This chapter looks beyond gender differences in labour market participation to gender differences in productivity and earnings across different sectors and jobs. It shows that, despite significant progress in female labour force participation over the past 25 years, pervasive and ongoing gender differences remain in productivity and earnings. It argues that the interaction of employment segregation by gender with gender differences in time use and access to inputs, and with market and institutional failures, traps women in low-paying jobs and low-productivity businesses. Breaking out of this productivity trap requires interventions that lift women’s time constraints, increase their access to productive inputs, and correct market and institutional failures.
Men’s and women’s jobs differ greatly, across sectors, industries, occupations, types of jobs and types of firms. While these differences evolve with economic development, the resulting changes in the structure of employment are not enough to eliminate employment segregation by gender. All over the world, women are concentrated in low-productivity, low-paying jobs. They work in small farms and run small firms, they are over-represented among unpaid workers and in the informal sector, and they rarely rise to positions of power.

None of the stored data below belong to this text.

Lemma get_when (P : option json -> Prop) (c : bool) v : (c = true -> P (Some v)) -> (c = false -> P None) -> P (when c v).
Proof. unfold when. by destruct c; auto. Qed.
Lemma is_true_when c b : is_true (when c (JBool b)) = c && b.
Proof. destruct c; [apply is_true_bool|done]. Qed.
Lemma json_or_when c v d : json_truthy (Some d) = true -> json_or (when c (json_or (Some v) d)) d = if c then json_or (Some v) d else d.
Proof. intros Hd. destruct c; [by apply json_or_same|done]. Qed.
Lemma ignored_names t : Forall clean_name (nub (split_names (upstream_model_update_ignored_models t))).
Proof.
  apply Forall_forall. intros x Hx. rewrite elem_of_nub in Hx. pose proof (split_names_clean (upstream_model_update_ignored_models t)) as Hf.
  rewrite Forall_forall in Hf. exact (Hf x Hx).
Qed.
(** The properties owned, one by one. *)
Lemma settings_get ty t o k r :
  obj_get k (type_owned ty t) = Some r -> obj_get k (advanced_owned ty t) = None -> obj_get k (upstream_owned t o) = None ->
  obj_get k (settings_object ty t o) = r.
Proof. intros H1 H2 H3. rewrite settings_exact. unfold owned. rewrite !get_app, H2. by destruct (has ty MODEL_FETCHABLE_TYPES); rewrite ?H3, ?H1. Qed.
Lemma advanced_only k ty t : str_eqb k "advanced_custom" = false -> obj_get k (advanced_owned ty t) = None.
Proof.
  intros H. unfold advanced_owned. destruct (ty =? CHANNEL_TYPE_ADVANCED_CUSTOM)%Z; [|cbn [obj_get]; by rewrite H].
  destruct (parseAdvancedCustomConfig _); cbn [obj_get]; rewrite ?H; done.
Qed.
Lemma upstream_get ty t o k r :
  obj_get k (upstream_owned t o) = Some r -> str_eqb k "advanced_custom" = false -> obj_get k (type_owned ty t) = None ->
  obj_get k (settings_object ty t o) = if has ty MODEL_FETCHABLE_TYPES then r else obj_get k o.
Proof.
  intros H1 H2 H3. rewrite settings_exact. unfold owned. rewrite !get_app, (advanced_only _ _ _ H2), H3.
  destruct (has ty MODEL_FETCHABLE_TYPES); [by rewrite H1|done].
Qed.
Ltac owned_field :=
  match goal with |- context [obj_get ?k (settings_object ?ty ?t ?o)] =>
    erewrite (settings_get ty t o k); [|reflexivity|apply advanced_only; reflexivity|reflexivity] end.
Ltac upstream_field :=
  match goal with |- context [obj_get ?k (settings_object ?ty ?t ?o)] =>
    erewrite (upstream_get ty t o k); [|reflexivity|reflexivity|reflexivity] end.
Lemma advanced_get ty t o :
  obj_get "advanced_custom" (settings_object ty t o) =
  if (ty =? CHANNEL_TYPE_ADVANCED_CUSTOM)%Z then
    match parseAdvancedCustomConfig (Some (advanced_custom t)) with
    | NoConfig => obj_get "advanced_custom" o | Config c => Some (config_json c) | IllTyped l => Some (raw_config_json l) end
  else None.
Proof.
  rewrite settings_exact. unfold owned. rewrite get_app. unfold advanced_owned.
  assert (H : match obj_get "advanced_custom" ((if has ty MODEL_FETCHABLE_TYPES then upstream_owned t o else []) ++ type_owned ty t) with
              Some r => r | None => obj_get "advanced_custom" o end = obj_get "advanced_custom" o) by (by destruct (has ty MODEL_FETCHABLE_TYPES)).
  destruct (ty =? CHANNEL_TYPE_ADVANCED_CUSTOM)%Z; [|done]. destruct (parseAdvancedCustomConfig _); [exact H|done|done].
Qed.
(** Saved settings are reopened as saved: the fields of the type come back, those
    of other types have their defaults. *)
Theorem typed_reopens ty t o : read_typed (JObj (settings_object ty t o)) = reopened ty t o.
Proof.
  unfold read_typed, reopened. cbv zeta. cbn [prop]. do 12 owned_field. do 3 upstream_field. rewrite advanced_get.
  rewrite !json_or_when, !is_true_when, is_true_bool by reflexivity.
  f_equal.
  - unfold when. destruct (ty =? 3)%Z; [|done]. cbn [andb]. unfold json_or. destruct (json_truthy (Some (azure_responses_version t))) eqn:E; [by rewrite E|done].
  - by destruct (has ty MODEL_FETCHABLE_TYPES); rewrite ?is_true_bool.
  - by destruct (has ty MODEL_FETCHABLE_TYPES); rewrite ?is_true_bool.
  - destruct (has ty MODEL_FETCHABLE_TYPES); [|done]. unfold ignored_models. by rewrite strings_text by apply ignored_names.
  - destruct (ty =? CHANNEL_TYPE_ADVANCED_CUSTOM)%Z; [|done].
    destruct (parseAdvancedCustomConfig (Some (advanced_custom t))) eqn:E; [done| |done]. by rewrite (parsed_text _ _ E).
Qed.
(** The amended C1 at a response with errors for [githubUrl] and
    [password]: only [githubUrl] is set. *)
Lemma onSubmit_surfaces_first_truthy_witness :
  errors (onSubmit (Resolved (JsObj [("errors",
            JsObj [("password", JsStr "Too weak");
                   ("githubUrl", JsStr "Unknown user")])])) initial)
  = <[F_githubUrl := {| type := "server"; Form.message := JsStr "Unknown user" |}]> ∅
  ∧ alerts (onSubmit (Resolved (JsObj [("errors",
              JsObj [("password", JsStr "Too weak");
                     ("githubUrl", JsStr "Unknown user")])])) initial)
    = []
  ∧ errors (onSubmit (Resolved (JsObj [("errors",
              JsObj [("password", JsStr "Too weak");
                     ("githubUrl", JsStr "Unknown user")])])) initial) !! F_password
    = None.
Proof.
  destruct (onSubmit_surfaces_first_truthy
              (JsObj [("errors",
                 JsObj [("password", JsStr "Too weak");
                        ("githubUrl", JsStr "Unknown user")])])
              [("password", JsStr "Too weak"); ("githubUrl", JsStr "Unknown user")]
              initial
              [("email", F_email)] "githubUrl" F_githubUrl
              [("yearsOfExperience", F_yearsOfExperience); ("password", F_password);
               ("confirmPassword", F_confirmPassword)])
    as (Herrors & Halerts & Hothers).
  - reflexivity.
  - reflexivity.
  - intros g Hg. apply list_elem_of_In in Hg. cbn in Hg.
    destruct Hg as [<-|[]]. reflexivity.
  - reflexivity.
  - split; [exact Herrors|]. split; [exact Halerts|].
    apply (Hothers F_password). discriminate.
Defined.

(** The [try] block, when it completes, has shown no alert. *)
Lemma onSubmit_try_alerts data st st' :
  onSubmit_try data st = Normal st' → alerts st' = alerts st.
Proof.
  unfold onSubmit_try.
  destruct (destructure_errors data) as [errs|]; cbn [mbind Completion_bind];
    [|discriminate].
  destruct (find _ _) as [[field|]|]; cbn [mbind Completion_bind];
    [| |discriminate]; [|by intros [= <-]].
  destruct (truthy (JsStr field)); [|by intros [= <-]].
  destruct (get errs field); cbn [mbind Completion_bind]; [|discriminate].
  destruct (mapping_get fieldErrorMapping field); by intros [= <-].
Qed.

(** C8: when the request is rejected the handler shows exactly one alert,
    the generic failure notification, and leaves the field errors as they
    were. The same holds of whatever else is thrown inside the [try] block:
    a submission that shows an alert has set no field error. *)
Theorem onSubmit_rejected st :
  let st' := onSubmit Rejected st in
  alerts st' = alerts st ++ ["Submitting form failed!"]
  ∧ errors st' = errors st
  ∧ (∀ name, errors st' !! name = errors st !! name)
  ∧ (∀ result, alerts (onSubmit result st) ≠ alerts st →
       alerts (onSubmit result st) = alerts st ++ ["Submitting form failed!"]
       ∧ errors (onSubmit result st) = errors st).
Proof.
  repeat split; try done.
  - destruct result as [|data]; [done|]. unfold onSubmit in *.
    destruct (onSubmit_try data st) as [st1|] eqn:Htry; [|done].
    by apply onSubmit_try_alerts in Htry.
  - destruct result as [|data]; [done|]. unfold onSubmit in *.
    destruct (onSubmit_try data st) as [st1|] eqn:Htry; [|done].
    by apply onSubmit_try_alerts in Htry.
Qed.

(** C8 at a request that resolves with an empty body: reading [errors] from
    [null] throws, and the outcome is that of a rejected request. *)
Lemma onSubmit_rejected_witness :
  alerts (onSubmit (Resolved JsNull) initial) = ["Submitting form failed!"]
  ∧ errors (onSubmit (Resolved JsNull) initial) = ∅
  ∧ onSubmit Rejected initial = onSubmit (Resolved JsNull) initial.
Proof.
  destruct (onSubmit_rejected initial) as (_ & _ & _ & Hthrown).
  destruct (Hthrown (Resolved JsNull)) as [Halerts Herrors]; [discriminate|].
  split; [exact Halerts|]. split; [exact Herrors|]. reflexivity.
Defined.

(** C9: after a successful response whose body has no [errors] property,
    or whose [errors] object has no entry for any of the five field names,
    the field errors are what they were; when the body is an object the
    whole state is. *)
Theorem onSubmit_without_entries data st :
  (∀ props, data = JsObj props → own props "errors" = None)
  ∨ (∃ props errs,
       data = JsObj props
       ∧ own props "errors" = Some (JsObj errs)
       ∧ ∀ f, f ∈ Object_keys fieldErrorMapping → own errs f = None) →
  let st' := onSubmit (Resolved data) st in
  errors st' = errors st ∧ (∀ props, data = JsObj props → st' = st).
Proof.
  intros [Hnone|(props & errs & -> & Herrs & Hno)] st'; subst st'.
  - destruct data as [| | | | | |props]; try (split; [reflexivity|done]).
    specialize (Hnone props eq_refl).
    assert (get (JsObj props) "errors" = Normal JsUndefined) as Hget
      by (cbn; by rewrite Hnone).
    unfold onSubmit, onSubmit_try, destructure_errors. rewrite Hget.
    split; [reflexivity|]. intros ? _. reflexivity.
  - assert (get (JsObj props) "errors" = Normal (JsObj errs)) as Hget
      by (cbn; by rewrite Herrs).
    unfold onSubmit. rewrite (onSubmit_try_object _ _ _ Hget).
    rewrite find_none; [split; [reflexivity|done]|].
    intros f Hf. unfold entry. by rewrite (Hno f Hf).
Qed.

(** C9 at a body with an [errors] object that names an unknown field. *)
Lemma onSubmit_without_entries_witness :
  errors (onSubmit (Resolved (JsObj [("errors", JsObj [("username", JsStr "taken")])]))
            initial)
  = errors initial
  ∧ onSubmit (Resolved (JsObj [("errors", JsObj [("username", JsStr "taken")])]))
      initial
    = initial.
Proof.
  destruct (onSubmit_without_entries
              (JsObj [("errors", JsObj [("username", JsStr "taken")])]) initial)
    as [Herrors Hstate]; [|split; [exact Herrors|by eapply Hstate]].
  right. exists [("errors", JsObj [("username", JsStr "taken")])],
                [("username", JsStr "taken")].
  split; [reflexivity|]. split; [reflexivity|].
  intros f Hf. apply list_elem_of_In in Hf. cbn in Hf.
  destruct Hf as [<-|[<-|[<-|[<-|[<-|[]]]]]]; reflexivity.
Defined.

(** C10: entries are tested by truthiness. After a successful response with
    an [errors] object, a field whose entry is falsy, as the empty string
    is, keeps the error state it had, although the key is present; the
    field surfaced is the first one whose entry is truthy; and when no entry
    is truthy the state does not change. *)
Theorem onSubmit_tests_truthiness data errs st :
  get data "errors" = Normal (JsObj errs) →
  let st' := onSubmit (Resolved data) st in
  truthy (JsStr "") = false
  ∧ (∀ f name, (f, name) ∈ fieldErrorMapping → truthy (entry errs f) = false →
       errors st' !! name = errors st !! name)
  ∧ (∀ pre f name post,
       fieldErrorMapping = pre ++ (f, name) :: post →
       (∀ g, g ∈ pre.*1 → truthy (entry errs g) = false) →
       truthy (entry errs f) = true →
       errors st' !! name = Some (server_error errs f))
  ∧ ((∀ f, f ∈ Object_keys fieldErrorMapping → truthy (entry errs f) = false) →
       st' = st).
Proof.
  intros Hget st'. subst st'. split; [reflexivity|]. split; [|split].
  - intros f name Hin Hf. by eapply onSubmit_falsy_untouched.
  - intros pre f name post Hsplit Hpre Hf.
    rewrite (onSubmit_first_truthy _ _ _ _ _ _ _ Hget Hsplit Hpre Hf).
    cbn [setError errors]. by rewrite lookup_insert_eq.
  - intros Hall. unfold onSubmit. rewrite (onSubmit_try_object _ _ _ Hget).
    by rewrite find_none.
Qed.

(** C10 at a response whose [email] entry is the empty string and whose
    [password] entry is a message: [email] is skipped, [password] is
    surfaced. *)
Lemma onSubmit_tests_truthiness_witness :
  errors (onSubmit (Resolved (JsObj [("errors",
            JsObj [("email", JsStr ""); ("password", JsStr "Weak password")])]))
            initial) !! F_email
  = errors initial !! F_email
  ∧ errors (onSubmit (Resolved (JsObj [("errors",
              JsObj [("email", JsStr ""); ("password", JsStr "Weak password")])]))
              initial) !! F_password
    = Some {| type := "server"; Form.message := JsStr "Weak password" |}.
Proof.
  destruct (onSubmit_tests_truthiness
              (JsObj [("errors",
                 JsObj [("email", JsStr ""); ("password", JsStr "Weak password")])])
              [("email", JsStr ""); ("password", JsStr "Weak password")]
              initial eq_refl)
    as (_ & Hfalsy & Hfirst & _).
  split.
  - apply (Hfalsy "email" F_email); [|reflexivity].
    apply list_elem_of_In. left. reflexivity.
  - apply (Hfirst [("email", F_email); ("githubUrl", F_githubUrl);
                   ("yearsOfExperience", F_yearsOfExperience)]
                  "password" F_password [("confirmPassword", F_confirmPassword)]);
      [reflexivity| |reflexivity].
    intros g Hg. apply list_elem_of_In in Hg. cbn in Hg.
    destruct Hg as [<-|[<-|[<-|[]]]]; reflexivity.
Defined.

End Submission.

(** ** The schema *)

Section Validation.

Context `{Platform}.

Implicit Types (props : list (string * JsValue)) (p : list string) (v : JsValue).

(** *** How the combinators compose *)

Lemma shape_key_eq {A B} (shape : ZodRawShape (A → B)) key (schema : ZodType A) p props :
  shape_key shape key schema p props
  = (merge (shape p props).1 (schema (p ++ [key]) (entry props key)).1,
     (shape p props).2 ++ (schema (p ++ [key]) (entry props key)).2).
Proof.
  unfold shape_key, entry.
  destruct (shape p props), (schema _ _). reflexivity.
Qed.

Lemma value_of_merge {A B} (f : ParseReturnType (A → B)) (x : ParseReturnType A) :
  value_of (merge f x)
  = match value_of f, value_of x with
    | Some g, Some a => Some (g a)
    | _, _ => None
    end.
Proof. by destruct f, x. Qed.

Lemma after_checks_issues {A} (a : A) issues : (after_checks a issues).2 = issues.
Proof. by destruct issues. Qed.

Lemma after_checks_value {A} (a : A) issues : value_of (after_checks a issues).1 = Some a.
Proof. by destruct issues. Qed.

Lemma z_string_value checks p v : value_of (z_string checks p v).1 = as_string v.
Proof. destruct v; try done. apply after_checks_value. Qed.

Lemma z_number_value params checks p v :
  value_of (z_number params checks p v).1 = as_number v.
Proof. destruct v as [| | |[]| | |]; try done; apply after_checks_value. Qed.

Lemma z_string_issues checks p s :
  (z_string checks p (JsStr s)).2 = flat_map (run_string_check p s) checks.
Proof. apply after_checks_issues. Qed.

Lemma z_string_path checks p v i : i ∈ (z_string checks p v).2 → path i = p.
Proof.
  destruct v; cbn; try (intros ->%list_elem_of_singleton; done).
  rewrite after_checks_issues. intros Hi%list_elem_of_In.
  apply in_flat_map in Hi as (check & _ & Hi).
  destruct check; cbn in Hi; case_match; cbn in Hi; by intuition subst.
Qed.

Lemma z_number_path params checks p v i : i ∈ (z_number params checks p v).2 → path i = p.
Proof.
  assert (∀ n, i ∈ flat_map (run_number_check p n) checks → path i = p) as Hchecks.
  { intros n Hi%list_elem_of_In. apply in_flat_map in Hi as (check & _ & Hi).
    destruct check; cbn in Hi; case_match; cbn in Hi; by intuition subst. }
  destruct v as [| | |[]| | |]; cbn; try (intros ->%list_elem_of_singleton; done);
    rewrite after_checks_issues; apply Hchecks.
Qed.

Lemma messages_at_app key l1 l2 :
  messages_at key (l1 ++ l2) = messages_at key l1 ++ messages_at key l2.
Proof. unfold messages_at. by rewrite filter_app, fmap_app. Qed.

Lemma messages_at_other key p l :
  p ≠ [key] → (∀ i, i ∈ l → path i = p) → messages_at key l = [].
Proof.
  intros Hne Hl. unfold messages_at.
  induction l as [|i l IH]; [done|].
  rewrite filter_cons_False.
  - apply IH. intros j Hj. apply Hl. by right.
  - rewrite (Hl i) by left. done.
Qed.

Lemma messages_at_same key l :
  (∀ i, i ∈ l → path i = [key]) → messages_at key l = Zod.message <$> l.
Proof.
  intros Hl. unfold messages_at.
  induction l as [|i l IH]; [done|].
  rewrite filter_cons_True by (apply Hl; left).
  cbn. f_equal. apply IH. intros j Hj. apply Hl. by right.
Qed.
(** [app.get("/avocadoSalesData/:id", ...)], lines 88-101; [id] is
    [req.params.id]. *)
Definition get_avocadoSalesData_id (w : reply) (id : string) : M response :=
  try_catch
    (let* avocado := await Avocado_findOne w {[ "id" := VNum (Number id) ]} in
     match avocado with
     | Some found => ret (Response 200 (Single found))
     | None =>
         ret (Response 404
                (Failure ("No avocado sales data found for ID: " +:+ id) None))
     end)
    (λ err,
       ret (Response 500
              (Failure "Failed to retrieve data" (Some (message err))))).

(** [app.post("/avocadoSalesData", ...)], lines 104-133 *)
Definition post_avocadoSalesData (w : reply) (req_body : gmap string value)
  : M response :=
  let id := prop req_body "id" in
  let date := prop req_body "date" in
  let region := prop req_body "region" in
  let averagePrice := prop req_body "averagePrice" in
  let totalVolume := prop req_body "totalVolume" in
  let smallBags := prop req_body "smallBags" in
  let largeBags := prop req_body "largeBags" in
  let xLargeBags := prop req_body "xLargeBags" in
  if negb (truthy id) || negb (truthy date) || negb (truthy region)
     || negb (truthy averagePrice) || negb (truthy totalVolume)
     || negb (truthy smallBags) || negb (truthy largeBags)
     || negb (truthy xLargeBags)
  then ret (Response 400 (Failure "All fields are required" None))
  else
    try_catch
      (let newAvocado : gmap string value :=
         {[ "id" := id; "date" := date; "region" := region;
            "averagePrice" := averagePrice; "totalVolume" := totalVolume;
            "smallBags" := smallBags; "largeBags" := largeBags;
            "xLargeBags" := xLargeBags ]} in
       let* savedAvocado := await Avocado_save w newAvocado in
       ret (Response 201 (Single savedAvocado)))
      (λ err,
         if decide (code err = Some 11000%Z)
         then ret (Response 409
                     (Failure
                        "Duplicate ID: An entry with this ID already exists"
                        None))
         else ret (Response 400
                     (Failure "Failed to create avocado sale entry"
                        (Some (message err))))).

While differences in worker characteristics (especially in human capital) and returns matter, it is primarily differences in jobs that account for the gender gaps in productivity and earnings. Three main factors lead to gender segregation in access to economic opportunities among farmers, entrepreneurs, and wage workers: gender differences in time use (primarily resulting from differences in care responsibilities), gender differences in access to productive inputs (particularly land and credit), and gender differences stemming from market and institutional failures:
- Women bear a disproportionate share of house and care responsibilities and consequently face important fixed costs associated with market work: fixed schedules and minimum hour requirements, and the difficulty in adjusting responsibilities at home.
- Social norms around the role of women also influence these trade-offs. Women are more likely to supply fewer hours of market work than men, putting them at risk of being channelled into lower-quality jobs.
- Female farmers and entrepreneurs have less access to land and credit than men. This is due to barriers to market access, including discrimination and differential pricing in land and credit markets, and institutional constraints, including land rights and financial rules and regulations.
- Discrimination within households favours men in the allocation of productive resources, which translates into gender differences in scale of production, productivity, and investment and growth capacity.
- Women’s limited presence in certain markets may create barriers to knowledge and learning about women’s performance, which reinforces women’s lack of access to these markets.
- The design and functioning of institutions may be (intentionally or unintentionally) biased against women in ways that perpetuate existing inequalities.
Global aging implies that fewer workers will be supporting a growing population of the elderly in the decades to come, unless labour force participation increases significantly among groups with low rates today—basically, women. Successful interventions will depend on adequately identifying and targeting the most binding constraint in each context, while acknowledging the problem of multiple constraints, perhaps by sequencing policies.